El punto no es que estas ideas estuvieran completamente formadas en las mentes de los seres humanos durante el período de la historia bíblica. Claramente no fue así. El concepto de los derechos humanos es un producto del siglo diecisiete. La democracia no se implementó por completo hasta el siglo veinte. Pero ya en Génesis 1 fue sembrada la semilla. A eso se refirió Jefferson con sus famosas palabras: «Sostenemos que estas verdades son autoevidentes, que todos los hombres fueron creados iguales», y a eso aludió John F. Kennedy en su discurso inaugural cuando habló de la «creencia revolucionaria» de que «los derechos del hombre no surgen de la generosidad del estado, sino de la mano de Dios».
La ironía es que estos tres textos, Génesis 1, Éxodo 19:6 y Levítico 19 hablan todos en la voz sacerdotal que el judaísmo llama Torat Cohanim.(1) En vista de esto, los sacerdotes no fueron igualitarios. Todos descendían de una sola tribu, los levitas, y de una única familia, la familia de Aharón, dentro de esa tribu. Por cierto, la Torá nos dice que esa no fue la intención original de Dios. Inicialmente, iban a ser los primogénitos, quienes se salvaron de la última plaga, los encargados de una santidad especial como ministros de Dios. Eso cambió sólo después del pecado del Becerro de Oro, donde no participó la tribu de Levi. Incluso entonces, el sacerdocio hubiera sido una elite, un rol reservado específicamente para los primogénitos varones. Tan profundo es el concepto de igualdad del monoteísmo, que emergió precisamente de la voz sacerdotal, de donde menos lo hubiéramos esperado.

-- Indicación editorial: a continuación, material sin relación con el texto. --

(** * Chinese Poker: hand evaluator, play engine and sampled scorers

    A shallow embedding of the Go sources [eval.go] (card encoding, slow
    ranker, perfect-hash table, play engine) and [evaluator.go] (the 2-4
    score, sampled and rollout scorers, scorer files).

    Conventions.
    - Go integers ([int], [int16], [int32], [uint16]) are [Z]; 32-bit
      wrap-around is written out with [wrap32] where the source computes
      in [int32].
    - Go [float64] values are modelled by rationals [Q]: every finite
      [float64] is a rational.  Arithmetic on them is exact in the model
      (rounding, infinities and NaN are outside of it).
    - Fixed-size Go arrays and slices are lists; [map]s are [gmap]s.
    - [log.Fatalf], run-time panics and loops that do not end are made
      explicit through [option] or a result type. *)

From Stdlib Require Import ZArith QArith Qround Qabs Qpower Lia Lqa List Bool
  Ascii String.
From Stdlib Require Import Permutation.
From stdpp Require Import gmap list sorting.

Local Open Scope Z_scope.

(* ===================================================================== *)
(** * Part I: definitions                                                *)
(* ===================================================================== *)

(** ** Machine integers and loops *)

(** Wrap-around of a 32-bit (resp. 16-bit) signed integer: the value is
    shifted by [2^31], cut to its lowest 32 bits ([2^32 - 1] is the
    mask), and shifted back. *)
Definition wrap32 (z : Z) : Z := Z.land (z + 2147483648) 4294967295 - 2147483648.
Definition wrap16 (z : Z) : Z := Z.land (z + 32768) 65535 - 32768.

(** The number of values of an [int32]. *)
Definition int32_values : positive := 4294967296.

(** A Go [for { ... }] loop: [step] either returns from the loop ([inl])
    or gives the state of the next iteration ([inr]).  The loop is run
    for at most [p] iterations, leaving as soon as [step] returns;
    [inr] is a loop still running after [p] iterations. *)
Fixpoint loop_until {A B : Type} (step : A -> B + A) (p : positive) (a : A)
  : B + A :=
  match p with
  | xH => step a
  | xO p' =>
      match loop_until step p' a with
      | inl b => inl b
      | inr a' => loop_until step p' a'
      end
  | xI p' =>
      match step a with
      | inl b => inl b
      | inr a' =>
          match loop_until step p' a' with
          | inl b => inl b
          | inr a'' => loop_until step p' a''
          end
      end
  end.

Definition loop_result {A B : Type} (r : B + A) : option B :=
  match r with inl b => Some b | inr _ => None end.

(** ** Binary64 floating point

    Go's [float64] is the binary64 format of IEEE 754; every operation
    rounds its exact result to the nearest number of the format, ties to
    even.  Each operation is rounded on its own (no fused multiply-add). *)

(** [2^k] as a rational. *)
Definition pow2 (k : Z) : Q := (2 ^ k)%Q.

(** Rounding to the nearest integer, ties to even. *)
Definition rne (y : Q) : Z :=
  let f := Qfloor y in
  match (y - inject_Z f ?= 1 # 2)%Q with
  | Lt => f
  | Gt => f + 1
  | Eq => if Z.even f then f else f + 1
  end.

(** The exponent [e] of a non-zero rational: [2^e <= |x| < 2^(e+1)]. *)
Definition exponent (x : Q) : Z :=
  let a := Z.log2 (Z.abs (Qnum x)) - Z.log2 (Z.pos (Qden x)) in
  if Qle_bool (pow2 a) (Qabs x) then a else a - 1.

(** The exponent of the last place of the binary64 numbers around [x]:
    53 significant bits, and no exponent below -1022 (subnormals). *)
Definition ulp_exp (x : Q) : Z := Z.max (exponent x) (-1022) - 52.

(** Rounding to the nearest binary64 number, ties to even, before the
    overflow test. *)
Definition round64 (x : Q) : Q :=
  if Qeq_bool x 0 then 0%Q
  else Qred (inject_Z (rne (x / pow2 (ulp_exp x))) * pow2 (ulp_exp x)).

(** A [float64]: not-a-number, an infinity with its sign, or a finite
    number, held as a rational.  The sign of a zero and the payload of a
    NaN are not told apart: no operation modelled here depends on them. *)
Inductive float64 :=
| NaN
| Inf (neg : bool)
| Fin (q : Q).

La razón de esto es que el mundo antiguo defendía por esencia y no por accidente a la jerarquía. Con el desarrollo primero de la agricultura y luego de las ciudades, emergieron sociedades sumamente estratificadas con un gobernador en la cima, rodeado por una corte real, debajo de la cual había una elite administrativa, y debajo de todo una masa analfabeta que era reclutada cada tanto como un ejército o como mano de obra para construir edificios monumentales.
Lo que mantenía en pie la estructura era una elaborada doctrina de una jerarquía celestial cuyos orígenes estaban en los mitos, cuyo símbolo más familiar era el sol, y cuya representación arquitectónica era la pirámide o el zigurat, un enorme edificio ancho en la base y estrecho en la cima. Los dioses habían luchado y establecido un orden de dominio y sumisión. Rebelarse contra la jerarquía terrenal era desafiar la misma realidad. Esta era una creencia universal en el mundo antiguo. Aristóteles pensaba que algunos nacían para gobernar y otros para ser gobernados. Platón construyó un mito en su «República», en donde la división de clases existía porque los dioses habían hecho a algunas personas de oro, a otras de plata y a otras de bronce. Esta era la «noble mentira» que había que contar para que la sociedad pudiera protegerse de la disidencia interna.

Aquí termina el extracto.